Forças Armadas realizam 1ª Reunião Regional do Projeto “Cenários de Defesa 2040”

A cidade de Belém-PA sediou, nos dias 3 e 4 de julho, a 1ª Reunião Regional do Projeto “Cenários de Defesa 2040”, organizada pelo Ministério da Defesa e pela Escola Superior de Guerra. O evento ocorreu no Centro de Instrução Almirante Braz de Aguiar, e contou com a presença de militares da Marinha, do Exército e da Aeronáutica, além de especialistas e autoridades civis de diversos setores de atuação.

Os participantes realizaram coletas de dados e informações que servirão como insumos para o desenvolvimento das Políticas e Estratégia Nacional de Defesa nos próximos 20 anos. O objetivo foi identificar fatos e situações, conjunturais ou estruturais, relacionadas à Defesa do Brasil, cujas possíveis evoluções venham a impactar nas atribuições constitucionais e legais do Ministério da Defesa e das Forças Armadas.

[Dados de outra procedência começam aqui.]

(** ** The running application

    [main] builds one [NIDAR_GCS] window and enters the Qt event loop.  The
    only signal the program connects is the timeout of [telemetry_timer]. *)

Module QApplication.
Import NIDAR_GCS.

Inductive event : Type :=
| telemetry_timer_timeout.

Definition run_slot (sl : slot) : Py self unit :=
  match sl with
  | slot_update_telemetry => update_telemetry
  end.

(** Emitting a signal calls the connected slots in connection order. *)
Fixpoint emit (slots : list slot) : Py self unit :=
  match slots with
  | [] => ret tt
  | sl :: rest => run_slot sl ;;; emit rest
  end.

Definition dispatch (e : event) : Py self unit :=
  fun s =>
    match e with
    | telemetry_timer_timeout =>
        match telemetry_timer s with
        | Some t => if active t then emit (timeout_slots t) s else (Returned tt, s)
        | None => (Returned tt, s)
        end
    end.

(** The window as [gcs = NIDAR_GCS()] in [main] leaves it. *)
Definition main_window : self := state_of (__init__ blank).

(** The window after the event loop has delivered [events], oldest first. *)
Fixpoint run_events (events : list event) (s : self) : self :=
  match events with
  | [] => s
  | e :: rest => run_events rest (state_of (dispatch e s))
  end.

Inductive reachable : self -> Prop :=
| reachable_start : reachable main_window
| reachable_event (e : event) (s : self) :
    reachable s -> reachable (state_of (dispatch e s)).

End QApplication.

A reunião foi aberta pelo Comandante do 4º Distrito Naval e pelo Comandante Militar do Norte, que destacou a necessidade de dar atenção à importância estratégica da Amazônia para que sejam traçados cenários que poderão ajudar o Brasil como Nação.

O Comandante do 4º Distrito Naval ressaltou a importância da construção do planejamento estratégico e das hipóteses de emprego para defender o País. “Os militares trabalham em cima de um cenário de demanda da sociedade, e estamos aqui para pensar no que o Brasil quer ou onde poderá chegar em 20 anos. Fico feliz em ver representantes de diversas áreas para estabelecerem e reconhecerem a responsabilidade de cada um dos setores nesse cenário nacional”, disse.

O General José Eustáquio Nogueira Guimarães, da Escola Superior de Guerra, coordenou as atividades e apresentou a metodologia para o desenvolvimento dos grupos de trabalhos.

Representante do Ministério da Defesa, o Coronel Eustáquio da Costa Neto iniciou sua palestra provocando o público a pensar quais tendências, as incertezas e os atores que, até 2040, poderão interagir e influenciar o cenário nacional. “A partir deste encontro, poderemos saber quais as ameaças e a capacidade que o País precisa adquirir e desenvolver para saná-las”, disse.